Most plants don’t think about their internet until something goes wrong. And when it does, the impact shows up fast — not in an IT dashboard, but out in the yard and the scale house.
Dispatch slows down.
Ticketing gets messy.
Phones start ringing.
And trucks don’t stop lining up just because the internet is having a bad day.
As I like to say, “The internet doesn’t have to be perfect — but when it’s unreliable, production feels it immediately.”
Connectivity is now part of how plants operate
Not that long ago, a plant could lose internet access and still function more or less the same way it always had. Today, that’s rarely the case.
Connectivity is woven into how modern plants operate. Dispatch, ticketing, invoicing, reporting, and communication all depend on systems that expect the connection to be there. When it isn’t, people don’t just sit around waiting for it to come back — they start improvising.
And while plant teams are great at finding workarounds, those workarounds usually come with delays, rework, and frustration. At that point, the issue isn’t simply that “the internet is down.” It’s that production just became harder than it needs to be.
The real risk isn’t slow internet — it’s fragile setups
One of the biggest misconceptions I see is the idea that plants are exposed because they don’t have fast enough internet.
In reality, speed is rarely the problem. The bigger risk is having only one way in.
A single provider.
One modem.
One router.
Everything riding on that setup behaving perfectly every day.

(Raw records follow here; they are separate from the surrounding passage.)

(** A chunk that is a dice term, with white space around it. *)
Lemma parse_chunk_dice d pre post :
  plain_die d ->
  all_in is_space pre = true -> all_in is_space post = true ->
  Host.parse_chunk (pre ++ dice_text d ++ post) = Ret (Some (DiceTerm d)).
Proof.
  intros [Hn [Hf [Hms [Hres Hopt]]]] Hpre Hpost.
  destruct d as [n f ms rs o]. simpl in *. subst rs o.
  unfold Host.parse_chunk, dice_text. simpl number. simpl faces.
  simpl modifiers.
  pose proof (showZ_digits n Hn) as Hdn.
  pose proof (showZ_digits f Hf) as Hdf.
  destruct (showZ_nonempty n Hn) as [c [t Hshow]].
  rewrite !append_assoc.
  assert (Hstop : stops is_space
            (Host.showZ n ++ "d" ++ Host.showZ f ++ String.concat "" ms ++ post)
          = true).
  { rewrite Hshow in *. simpl in *. apply andb_true_iff in Hdn.
    destruct Hdn as [Hc _]. now rewrite (digit_not_space c Hc). }
  rewrite (span_all is_space pre _ Hpre Hstop). cbn [snd].
  rewrite (span_all is_digit (Host.showZ n)
             ("d" ++ Host.showZ f ++ String.concat "" ms ++ post) Hdn eq_refl).
  rewrite Hshow at 1. cbn [append]. cbv iota.
  change (is_Dd "d") with true. cbv iota.
  rewrite Hshow at 1. cbv iota.
  rewrite (read_number_showZ n Hn). simpl js_bind.
  rewrite (span_all is_digit (Host.showZ f) _ Hdf
             (mods_stops_digit ms post Hms Hpost)).
  rewrite (read_number_showZ f Hf). simpl js_bind.
  rewrite (read_modifiers_all ms post Hms
             (space_stops _ post space_not_k Hpost)).
  now rewrite (span_space_all post Hpost).
Qed.

(** The stripped text parses as the dice terms with their operators: the
    chunk in front takes the spaces that the removed numbers leave. *)
Lemma parse_stripped items :
  Forall plain_item items ->
  forall pre t,
    all_in not_sign pre = true ->
    (forall sp, all_in is_space sp = true ->
       Host.parse_chunk (pre ++ sp) = Ret (Some t)) ->
    Host.parse (pre ++ stripped_text items) = Ret (t :: item_dice items).
Proof.
  induction 1 as [|[s x] items [Hs Hx] _ IH]; intros pre t Hpre Hchunk.
  - simpl. rewrite append_nil_r. unfold Host.parse.
    rewrite (lex_plain pre Hpre). simpl.
    pose proof (Hchunk "" eq_refl) as Hc. rewrite append_nil_r in Hc.
    now rewrite Hc.
  - simpl fst in *. simpl snd in *.
    assert (Hpre' : all_in not_sign (pre ++ " ") = true).
    { now rewrite all_in_app, Hpre. }
    assert (Hchunk' : forall sp, all_in is_space sp = true ->
              Host.parse_chunk ((pre ++ " ") ++ sp) = Ret (Some t)).
    { intros sp Hsp. rewrite append_assoc. apply Hchunk. exact Hsp. }
    destruct x as [d|op|k|ts rs ms]; try contradiction.
    + destruct Hx as [Hd _].
      unfold item_dice. cbn [stripped_text flat_map fst snd app].
      fold (item_dice items).
      change (pre ++ String " " (String s (String " "
                (dice_text d ++ stripped_text items))))%string
        with (pre ++ " " ++ String s ((" " ++ dice_text d)
                ++ stripped_text items))%string.
      rewrite <- append_assoc.
      rewrite (parse_app_sign (pre ++ " ") s _ Hs).
      unfold Host.parse at 1. rewrite (lex_plain _ Hpre').
      cbn [Host.parse_tokens].
      pose proof (Hchunk' "" eq_refl) as Hc. rewrite append_nil_r in Hc.
      rewrite Hc. cbn [js_bind].
      rewrite (IH (" " ++ dice_text d)%string (DiceTerm d)).
      * reflexivity.
      * simpl. now apply dice_text_not_sign.
      * intros sp Hsp. rewrite append_assoc.
        now apply (parse_chunk_dice d " " sp Hd).
    + unfold item_dice. cbn [stripped_text flat_map fst snd app].
      fold (item_dice items).
      change (pre ++ String " " (stripped_text items))%string
        with (pre ++ " " ++ stripped_text items)%string.
      rewrite <- append_assoc. now apply IH.
Qed.

(** ** Rolling the crit dice *)

Lemma alter_term_add e t : Host.alter_term 1 e t = add_dice e t.
Proof.
  destruct t as [d| | |]; try reflexivity. simpl.
  now rewrite Z.mul_1_r.
Qed.

Lemma term_formula_unrolled t :
  Host.term_formula (unrolled t) = Host.term_formula t.
Proof. destruct t; reflexivity. Qed.

Lemma getFormula_unrolled ts :
  Host.getFormula (map unrolled ts) = Host.getFormula ts.
Proof.
  induction ts as [|t ts IH]; [reflexivity|].
  cbn [map]. now rewrite !getFormula_cons, term_formula_unrolled, IH.
Qed.

(** Evaluation fills in results and changes nothing else. *)
Lemma evaluate_terms_shape m ts g :
  forallb (fun t => negb (is_pool t)) ts = true ->
  exists ev g',
    Host.evaluate_terms m ts g = Ret (ev, g') /\
    map unrolled ev = map unrolled ts.
Proof.
  revert g. induction ts as [|t ts IH]; intros g Hts.
  - exists [], g. split; reflexivity.
  - simpl in Hts. apply andb_true_iff in Hts. destruct Hts as [Ht Hts].
    destruct t as [d|op|n|a b c]; try discriminate; simpl;
      match goal with
      | |- context [Host.evaluate_terms m ts ?g0] =>
          destruct (IH g0 Hts) as [ev [g' [Hev Hshape]]]; rewrite Hev
      end;
      simpl; eexists; eexists; (split; [reflexivity|]);
      simpl; now rewrite Hshape.
Qed.

(** Whether the sum of terms returns depends on their shape only. *)
Lemma sum_terms_shape ts1 :
  forall ts2 acc1 sign1 acc2 sign2 pos,
    map unrolled ts1 = map unrolled ts2 ->
    returns (Host.sum_terms ts1 acc1 sign1 pos) ->
    returns (Host.sum_terms ts2 acc2 sign2 pos).
Proof.
  induction ts1 as [|t1 ts1 IH]; intros [|t2 ts2] acc1 sign1 acc2 sign2 pos
    Hmap Hret; try discriminate.
  - simpl in *. destruct pos; try (eexists; reflexivity).
    destruct Hret as [a Ha]. discriminate.
  - cbn [map] in Hmap. inversion Hmap as [[Ht Hts]].
    destruct t1 as [d1|op1|n1|a1 b1 c1], t2 as [d2|op2|n2|a2 b2 c2];
      simpl in Ht; try discriminate; simpl in Hret |- *.
    + destruct pos; try (destruct Hret as [a Ha]; discriminate);
        eapply IH; eauto.
    + inversion Ht; subst op2.
      destruct (String.eqb op1 "+"); [eapply IH; eauto|].
      destruct (String.eqb op1 "-"); [eapply IH; eauto|].
      destruct Hret as [a Ha]. discriminate.
    + destruct pos; try (destruct Hret as [a Ha]; discriminate);
        eapply IH; eauto.
    + destruct pos; destruct Hret as [a Ha]; discriminate.
Qed.

Lemma is_sign_cases s : is_sign s = true -> s = "+"%char \/ s = "-"%char.
Proof.
  unfold is_sign. intros H. apply orb_true_iff in H.
  destruct H as [H|H]; apply Ascii.eqb_eq in H; auto.
Qed.
(** ** booking.model.ts: the schema and its pre-save hook *)

Definition isAlnum (c : N) : bool := isLower c || isUpper c || isDigit c.

Definition oneOf (set : string) (c : N) : bool := existsb (N.eqb c) (js set).

(** (?:[a-zA-Z0-9-]{0,61}[a-zA-Z0-9])? *)
Definition labelTail : regex :=
  Opt (Cat (UpTo 61 (Class (fun c => isAlnum c || N.eqb c (chr "-"))))
           (Class isAlnum)).

(** The pattern of the email validator. *)
Definition emailRegex : regex :=
  Cat Bol
 (Cat (Plus (Class (fun c => isAlnum c || oneOf ".!#$%&'*+/=?^_`{|}~-" c)))
 (Cat (Chr "@")
 (Cat (Class isAlnum)
 (Cat labelTail
 (Cat (Star (Cat (Chr ".") (Cat (Class isAlnum) labelTail)))
      Eol))))).

(** What createBooking hands to Booking.create. *)
Record BookingInput : Type := {
  eventIdArg : jsstring;
  slugArg : jsstring;       (* no path of the schema: dropped *)
  emailArg : jsstring
}.

(** ObjectId.prototype.toString: 24 hexadecimal digits. *)
Fixpoint hexOf (k : nat) (n : N) (acc : jsstring) : jsstring :=
  match k with
  | O => acc
  | S k' =>
      let d := (n mod 16)%N in
      hexOf k' (n / 16)%N ((if N.ltb d 10 then 48 + d else 87 + d)%N :: acc)
  end.

Definition hex24 (id : ObjectId) : jsstring := hexOf 24 id [].

Definition EventNotFound (id : ObjectId) : error :=
  Error (js "Event with ID " ++ hex24 id ++ js " does not exist").

Section Bookings.

Variable host : Host.

(** Event.findById(id).select('_id').lean() *)
Definition findEventById (id : ObjectId) : M (option ObjectId) :=
  emit (EventLookup id) ;;
  fun w => (Return (option_map (@_id IEvent)
                      (find (fun d => N.eqb (_id d) id) (events w))), w).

That approach works fine — right up until it doesn’t. A brief power blip, a storm, a degraded wireless link, or an upstream issue with the provider can suddenly affect everything that depends on connectivity.
I’ve said this more than once: “Most outages don’t become disasters because the internet went down — they become disasters because there was no backup plan.”
Remote and rural plants live with this reality
For plants in rural or remote locations — pits, quarries, portable operations — connectivity challenges aren’t occasional. They’re part of daily life.
Traditional cable or fiber service may not be available at all. And even when it is, repairs can take far longer than anyone at the plant can afford to wait. In these environments, hoping for perfect internet isn’t a strategy.
That’s why more producers are treating cellular and fixed wireless connections as legitimate production tools, often combined to create redundancy. It’s a shift from chasing ideal infrastructure to designing around reality.
As I often tell folks, “If you’re waiting for perfect internet in a remote location, you’re going to be waiting a long time. The better approach is planning for what you actually have.”
Reliability matters more than raw speed
Another thing that surprises people is how little raw speed actually matters for most plants.
What matters far more is whether the connection stays up — or whether there’s another path available when it doesn’t. A reliable connection with a backup will outperform a faster connection that drops unexpectedly every time.
Or, put more simply: “Redundancy beats speed every time.”
This doesn’t have to be complicated
The good news is that improving reliability doesn’t require massive IT projects or enterprise-level complexity.
In most cases, it comes down to eliminating obvious single points of failure, adding a second path to the internet, protecting critical equipment from brief power interruptions, and being intentional about how network traffic is handled.
Plants that take these steps don’t prevent every outage. But they do remove the chaos when one happens — and that alone can make the difference between a minor hiccup and a bad day.